Ces paroles étaient à peine prononcées, que je me sentis battue de verges, de noeuds de corde garnis de pointes en fer. Je me cramponnai au prie-Dieu, je m'efforçai d'étouffer mes cris, mais en vain, la douleur était trop forte. — Je m'élançai dans la salle, criant: Grâce! grâce! je ne puis plus supporter ce supplice — Tuez-moi plutôt. Pitié! je vous prie……

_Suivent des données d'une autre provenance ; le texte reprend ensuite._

(** ** The chapter index *)

(** C5 fails on the code.  When the index page has no chapter element,
    [getChapterURLs] has requested the page and raises [IndexError] at
    line 103, where it reads the first key of the empty index. *)
Theorem empty_index_raises (E : env) (self : WebtoonSaver) (w : world)
  (text : string) (rule : site_rule) :
  page_at E (url self) = Some text ->
  database self = Some rule ->
  find_chapter_links E (chapter_class rule) text = [] ->
  getChapterURLs E self w
  = (Raise IndexError, world_with_request (url self) w).
Proof.
  intros Hpage Hdb Hlinks.
  unfold getChapterURLs, bind, requests_get, log_request, get_database.
  rewrite Hpage, Hdb. simpl. rewrite Hlinks. reflexivity.
Qed.

(** A comic of the sample site whose index page lists no chapter:
    [getChapterURLs] raises, and so does [run_webtoonsaver]. *)
Lemma empty_index_raises_witness :
  let u := "https://webtoonscan.com/manhwa/none/" in
  let self := {| url := u; database := Some webtoonscan_rule;
                 comic_name := "none"; save_path := "/c/none/";
                 chapter_start := None; chapter_end := None;
                 chapter_urls := [] |} in
  getChapterURLs sample_env self sample_world
  = (Raise IndexError, world_with_request u sample_world)
  /\ fst (run_webtoonsaver sample_env u None default_chapter_range (-1)
            sample_world) = Raise IndexError.
Proof.
  intros u self. split.
  - apply (empty_index_raises sample_env self sample_world "none"
             webtoonscan_rule); reflexivity.
  - vm_compute. reflexivity.
Defined.

Lemma elem_of_missing_ids (first_chapter last_chapter : Z)
  (keys : list string) (i : Z) :
  i ∈ missing_ids first_chapter last_chapter keys
  <-> first_chapter <= i <= last_chapter /\ i ∉ map Str.int keys.
Proof.
  unfold missing_ids.
  rewrite elem_of_difference, !elem_of_list_to_set, elem_of_seqZ.
  split; intros [H1 H2]; (split; [lia | exact H2]).
Qed.

(** C6, as the code has it.  For a non-empty index the count of missing
    chapters is the first key minus the number of keys; when it is
    positive one line is printed, with the identifiers from the last key
    to the first key that are not in the index.  When the first key is
    the greatest identifier and the last key the least, this is
    [max - count] and the interval from the least to the greatest. *)
Theorem missing_report_newest_first (self : WebtoonSaver)
  (d : ordered_dict) (w : world) (k0 kn : string) :
  head (od_keys d) = Some k0 ->
  last (od_keys d) = Some kn ->
  let missing := Str.int k0 - Z.of_nat (length (od_keys d)) in
  let ids := missing_ids (Str.int kn) (Str.int k0) (od_keys d) in
  report_missing self d w
  = (Ok tt,
     if 0 <? missing
     then world_with_message
            (MissingChapters missing (comic_name self) (url self) ids) w
     else w)
  /\ (forall i, i ∈ ids <->
                Str.int kn <= i <= Str.int k0
                /\ i ∉ map Str.int (od_keys d))
  /\ (Str.int k0 = max_id (od_keys d) ->
      Str.int kn = min_id (od_keys d) ->
      missing = max_id (od_keys d) - Z.of_nat (length (od_keys d))
      /\ forall i, i ∈ ids <->
                   min_id (od_keys d) <= i <= max_id (od_keys d)
                   /\ i ∉ map Str.int (od_keys d)).
Proof.
  intros Hhead Hlast missing ids.
  split; [| split].
  - unfold report_missing, bind, lift, index, index_last.
    rewrite <- head_lookup, Hhead, Hlast. simpl.
    fold missing. fold ids.
    destruct (0 <? missing); reflexivity.
  - intros i. apply elem_of_missing_ids.
  - intros Hmax Hmin. split.
    + unfold missing. now rewrite Hmax.
    + intros i. unfold ids. rewrite elem_of_missing_ids, Hmax, Hmin.
      reflexivity.
Qed.

(** An index that lists chapters 5, 2 and 1, the newest first: two
    chapters are missing, 3 and 4. *)
Lemma missing_report_newest_first_witness :
  let d := [("5", "e"); ("2", "b"); ("1", "a")] in
  let ids := missing_ids 1 5 (od_keys d) in
  report_missing sample_self d sample_world
  = (Ok tt,
     world_with_message (MissingChapters 2 "abc" sample_index ids)
       sample_world)
  /\ 2 = max_id (od_keys d) - Z.of_nat (length (od_keys d))
  /\ (forall i, i ∈ ids <-> 1 <= i <= 5 /\ i ∉ [5; 2; 1]).
Proof.
  intros d ids.
  destruct (missing_report_newest_first sample_self d sample_world "5" "1"
              eq_refl eq_refl) as (Hrun & _ & Hmax).
  destruct (Hmax eq_refl eq_refl) as [Hmissing Hids].
  split; [exact Hrun |]. split; [exact Hmissing | exact Hids].
Defined.

(** C6 as stated fails.  An index that lists chapters 1, 2 and 5, the
    oldest first: the greatest identifier minus the count is 2, yet the
    code computes [1 - 3] and prints nothing. *)
Lemma missing_report_oldest_first :
  let d := [("1", "a"); ("2", "b"); ("5", "e")] in
  max_id (od_keys d) - Z.of_nat (length (od_keys d)) = 2
  /\ min_id (od_keys d) = 1
  /\ max_id (od_keys d) = 5
  /\ report_missing sample_self d sample_world = (Ok tt, sample_world).
Proof. vm_compute. repeat split; reflexivity. Qed.

(** ** The range of chapters *)

(** Bounds other than [0] keep the chapters within them, in the order
    of the index. *)
Lemma range_filter_nonzero (start stop : option Z) (d : ordered_dict)
  (kv : string * string) :
  start <> Some 0 -> stop <> Some 0 ->
  In kv (filter_end stop (filter_start start d))
  <-> In kv d
      /\ (forall s, start = Some s -> s <= Str.int (fst kv))
      /\ (forall e, stop = Some e -> Str.int (fst kv) <= e).
Proof.
  intros Hs He. unfold filter_end, filter_start.
  destruct start as [s|], stop as [e|].
  - destruct (Z.eqb_spec s 0); [congruence |].
    destruct (Z.eqb_spec e 0); [congruence |].
    rewrite !filter_In, Z.leb_le, Z.leb_le. split.
    + intros [[H1 H2] H3]. split; [exact H1 |].
      split; intros ? [= <-]; assumption.
    + intros (H1 & H2 & H3). auto.
  - destruct (Z.eqb_spec s 0); [congruence |].
    rewrite filter_In, Z.leb_le. split.
    + intros [H1 H2]. split; [exact H1 |].
      split; [intros ? [= <-]; assumption | discriminate].
    + intros (H1 & H2 & H3). auto.
  - destruct (Z.eqb_spec e 0); [congruence |].
    rewrite filter_In, Z.leb_le. split.
    + intros [H1 H2]. split; [exact H1 |].
      split; [discriminate | intros ? [= <-]; assumption].
    + intros (H1 & H2 & H3). auto.
  - split; [intros H | intros [H _]; exact H].
    split; [exact H |]. split; discriminate.
Qed.

(** The index of a comic of twenty chapters, the newest first. *)
Example range_5_10 :
  let d := map (fun n : nat => (pretty n, "u")) (rev (seq 1 20)) in
  od_keys (filter_end (Some 10) (filter_start (Some 5) d))
  = ["10"; "9"; "8"; "7"; "6"; "5"].
Proof. vm_compute. reflexivity. Qed.

Example range_1_3 :
  let d := map (fun n : nat => (pretty n, "u")) (rev (seq 1 20)) in
  od_keys (filter_end (Some 3) (filter_start (Some 1) d)) = ["3"; "2"; "1"].
Proof. vm_compute. reflexivity. Qed.

Example num_chapters_2_overrides_range :
  selected_chapters sample_env sample_index (Some 2)
    (chapter_range_of (Some 3) (Some 3)) sample_world
  = Ok ["2"; "1"].
Proof. vm_compute. reflexivity. Qed.
(** * solana-common: the transaction execution pipeline

    A shallow embedding of the priority-fee estimator ([utils.ts]), of the
    compute-budget injection, of the sending retry loop and of the batch
    orchestrator ([payload/multiTransactionPayload.ts]), with the properties
    the specification states about them.

    Conventions.
    - A [BigNumber] is a finite decimal or NaN.  Finite values are carried
      as rationals; [times], [plus] and [minus] are exact, [div] rounds to
      20 decimal places with ROUND_HALF_UP, the library defaults, which the
      repository never reconfigures.
    - A fee rate reported by the node is an unsigned 64-bit count of
      micro-lamports, so a [prioritizationFee] is an integer or NaN (the
      case the filter and the test suite guard against).
    - An [async] function is a function into [Result]: [Throw] is a
      rejected promise. *)

From Stdlib Require Import ZArith QArith Qround Qminmax Lia Lqa Bool.
From Stdlib Require Import List String Ascii DecimalString Permutation Sorted.
From stdpp Require Import base option list gmap strings.
Import ListNotations.

Local Open Scope Z_scope.

(** ** JavaScript errors and promises *)

#[warnings="-register-all"]
Inductive JsError : Type :=
| Error (message : string)
| AssertionError (message : string)
| MultiTransactionSimulationError
    (message : string) (simulationErrors : list (nat * JsError)).

Inductive Result (A : Type) : Type :=
| Ok (value : A)
| Throw (reason : JsError).
Arguments Ok {A} value.
Arguments Throw {A} reason.

(** [await]: a rejection passes through what follows. *)
#[global] Instance Result_bind : MBind Result := fun A B k r =>
  match r with
  | Ok a => k a
  | Throw e => Throw e
  end.

(** ** bignumber.js on finite decimals *)

Module BigNumber.

Inductive t : Type :=
| NaN
| BN (q : Q).
(** C7, amended.  The appreciation string is selected by a four-tier
    bucket on the composite score before it is rounded: the bundle reports
    [round(s, 2)] and carries the message of [s], where [s] is ten times
    the weighted sum.  A score of at least 8 has the top-tier message, one
    in [6, 8) the second, one in [4, 6) the third, one below 4 the lowest,
    and the four messages differ; 8.0 is in the top tier, 7.99 in the
    second, 3.99 in the lowest. *)
Theorem C7_appreciation_tiers :
  (forall api (now : clock) username i b j,
      analyze_profile api now username i = (Ok b, j) ->
      exists s,
        _calculate_score (Bundle.metrics b) = Ok s
        /\ Bundle.score b = round2 s
        /\ Bundle.appreciation b = _get_appreciation s)
  /\ (forall s,
        (8 <= s -> _get_appreciation s = _get_appreciation 8)
        /\ (6 <= s -> s < 8 -> _get_appreciation s = _get_appreciation 6)
        /\ (4 <= s -> s < 6 -> _get_appreciation s = _get_appreciation 4)
        /\ (s < 4 -> _get_appreciation s = _get_appreciation 0))
  /\ List.NoDup [_get_appreciation 8; _get_appreciation 6;
            _get_appreciation 4; _get_appreciation 0]
  /\ _get_appreciation (lit 8.0) = _get_appreciation 8
  /\ _get_appreciation (lit 7.99) = _get_appreciation 6
  /\ _get_appreciation (lit 3.99) = _get_appreciation 0.
Proof.
  split; [| split; [| split; [| repeat split; vm_compute; reflexivity]]].
  - intros api now username i b j H.
    destruct (analyze_profile_ok _ _ _ _ _ _ H)
      as (profile & repos & contributions & metrics & score & recs
          & _ & _ & _ & _ & _ & Hs & _ & ->).
    exists score. cbn [Bundle.metrics Bundle.score Bundle.appreciation]. auto.
  - intros s.
    assert (T : forall x y, x <= y -> Qle_bool x y = true)
      by (intros x y L; now apply Qle_bool_iff).
    assert (F : forall x y, y < x -> Qle_bool x y = false).
    { intros x y L. destruct (Qle_bool x y) eqn:B; [| reflexivity].
      apply Qle_bool_iff in B. lra. }
    unfold _get_appreciation. repeat split.
    + intros L. now rewrite (T 8 s L).
    + intros L U. now rewrite (F 8 s U), (T 6 s L).
    + intros L U. rewrite (F 8 s), (F 6 s U), (T 4 s L) by lra. reflexivity.
    + intros U. rewrite (F 8 s), (F 6 s), (F 4 s U) by lra. reflexivity.
  - vm_compute.
    repeat (constructor; [cbn [In]; intuition discriminate |]). constructor.
Qed.

Lemma C7_witness :
  exists b s,
    analyze_profile
      (GitHubAPI.frozen Examples.maintainer Examples.kept_repos Examples.busy_month)
      Examples.still "octocat" 0%nat = (Ok b, 34%nat)
    /\ _calculate_score (Bundle.metrics b) = Ok s
    /\ Bundle.score b = round2 s
    /\ Bundle.appreciation b = _get_appreciation s
    /\ s < 8 /\ Bundle.score b == 8.
Proof.
  eexists.
  eassert (E : analyze_profile
                 (GitHubAPI.frozen Examples.maintainer Examples.kept_repos
                    Examples.busy_month) Examples.still "octocat" 0%nat = (Ok _, _))
    by (vm_compute; reflexivity).
  destruct (proj1 C7_appreciation_tiers _ _ _ _ _ _ E) as (s & Hs & Hr & Ha).
  exists s. split; [exact E |]. split; [exact Hs |]. split; [exact Hr |].
  split; [exact Ha |].
  vm_compute in Hs. injection Hs as <-. split; vm_compute; reflexivity.
Defined.
(** X19: the pair recovered from memory.  When [Update] leaves a pair in
    [m_pair_sp], the fast path had resolved to nothing, the pointer of
    the iterator read as an address that is neither 0 nor
    [LLDB_INVALID_ADDRESS], as many bytes as the synthesized node
    struct has were read at that address, and the pair is child 4, the
    payload, of the object made of those bytes; [m_pair_ptr] is null and
    [GetChildAtIndex] answers the children of the pair. *)
Theorem iterator_pair_from_memory `{D : Debugger} (s : IFE.t) pair :
  IFE.m_pair_sp (IFE.Update s) = Some pair →
  IFE.m_pair_ptr (IFE.Update s) = None
  ∧ (∀ idx,
       IFE.GetChildAtIndex idx (IFE.Update s)
       = ValueObject_GetChildAtIndex pair idx)
  ∧ ∃ valobj target p i_ ty ast size buffer obj,
      GetSP (IFE.m_backend s) = Some valobj
      ∧ GetTargetSP valobj = Some target
      ∧ GetValueForExpressionPath valobj ".__i_.__ptr_->__value_" = None
      ∧ GetValueForExpressionPath valobj ".__i_.__ptr_" = Some p
      ∧ GetChildMemberWithName valobj "__i_" = Some i_
      ∧ CompilerType_GetFieldAtIndex
          (CompilerType_GetTypeTemplateArgument (GetCompilerType i_) 0) 0
        = Some ty
      ∧ GetValueAsUnsigned p LLDB_INVALID_ADDRESS ≠ 0
      ∧ GetValueAsUnsigned p LLDB_INVALID_ADDRESS ≠ LLDB_INVALID_ADDRESS
      ∧ GetClangTypeSystem ty = Some ast
      ∧ CompilerType_GetByteSize (tree_node_struct ast (Some ty)) = Some size
      ∧ ReadMemory target (GetValueAsUnsigned p LLDB_INVALID_ADDRESS) size
        = Some buffer
      ∧ CreateValueObjectFromData "pair" buffer target valobj
          (tree_node_struct ast (Some ty)) = Some obj
      ∧ ValueObject_GetChildAtIndex obj 4 = Some pair.
Proof.
  intros H. destruct (IFE_Update_pair_sp s pair H) as [Hp Hex].
  split_and!; [done| |done].
  intros idx. unfold IFE.GetChildAtIndex. by rewrite Hp, H.
Qed.

Lemma iterator_pair_from_memory_witness :
  let D := Toy.debugger Toy.root_iterator in
  let s := IFE.mk Toy.VIter None None in
  IFE.m_pair_sp (IFE.Update s) = Some (Toy.VBlock [2])
  ∧ IFE.m_pair_ptr (IFE.Update s) = None
  ∧ ∃ p size buffer,
      GetValueForExpressionPath Toy.VIter ".__i_.__ptr_" = Some p
      ∧ GetValueAsUnsigned p LLDB_INVALID_ADDRESS = 8192
      ∧ ReadMemory tt 8192 size = Some buffer.
Proof.
  intros D s. split; [reflexivity|].
  destruct (iterator_pair_from_memory (D := D) s (Toy.VBlock [2]) eq_refl)
    as (Hp & _ & _).
  split; [exact Hp|].
  exists Toy.VIterPtr, 40, [12288; 16384; 4096; 0; 2]. by vm_compute.
Defined.
(** * ust-id-checker: the VAT-id request handler, embedded and verified

    The repository holds two versions of one serverless handler:
    - the handler with the sliding-window rate limiter (module [Limited]),
    - the earlier handler without it, [src/api/check-vat.js] (module [Basic]).

    Both are embedded below as pure functions.  The effects of the JavaScript
    code are made explicit: the process-wide [rateLimiter] map is threaded as
    a state, the clock and the random draw are read from an environment
    record, and the outbound [fetch] is a continuation of the outcome. *)

From Stdlib Require Import ZArith NArith List Bool Ascii String Lia DecimalString.
From stdpp Require Import base decidable option list countable gmap fin_maps.

Local Open Scope Z_scope.

(** ** JavaScript strings

    A JavaScript string is a sequence of UTF-16 code units. *)

Abbreviation jsstring := (list N).

(** An ASCII literal of the source, as code units. *)
Definition u (s : string) : jsstring :=
  map N_of_ascii (list_ascii_of_string s).

(** [String.prototype.substring(a)] and [substring(0, b)], on code units. *)
Definition substring_from (a : nat) (s : jsstring) : jsstring := drop a s.
Definition substring_to (b : nat) (s : jsstring) : jsstring := take b s.

(** The class [\s] of ECMAScript: WhiteSpace and LineTerminator. *)
Definition isWhitespace (c : N) : bool :=
  ((9 <=? c) && (c <=? 13) || (c =? 32) || (c =? 160) || (c =? 5760)
   || (8192 <=? c) && (c <=? 8202) || (c =? 8232) || (c =? 8233)
   || (c =? 8239) || (c =? 8287) || (c =? 12288) || (c =? 65279))%N.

"Misérable lâche, s'écria ma tante indignée; Il vous faut mon exemple!

"A ces mots, elle s'exposa bravement toute nue, écartant les cuisses, les tenant élevées.

"Les coups pleuvaient; le bourreau était impassible. En un instant les cuisses furent en sang

"Ma tante restait inébranlable, criant par moments "plus fort… ah!…. plus fort encore!.

Cette vue me transporta, je me sentis un courage surnaturel, je m'écriai, que j'étais préte à tout souffrir.

"Ma tante se releva aussitôt et me couvrit de baisers brulants, tandis que le Moine liait mes mains, plaçait un bandeau sur mes yeux.

"Que vous dirai-je enfin. Mon supplice recommença, plus terrible: Engourdie bientôt par la douleur, j'étais sans mouvement, je ne sentais plus. Seulement, à travers le bruit de mes coups, j'entendais confusément des cris, des éclats, des mains frappant sur des chairs. C'étaient aussi des rires insensés, rires nerveux, convulsifs, précurseurs de la joie des sens. Par moment, la voix de ma tante, qui râlait la volupté, dominait cette harmonie étrange, ce concert d'orgie, cette saturnale de sang.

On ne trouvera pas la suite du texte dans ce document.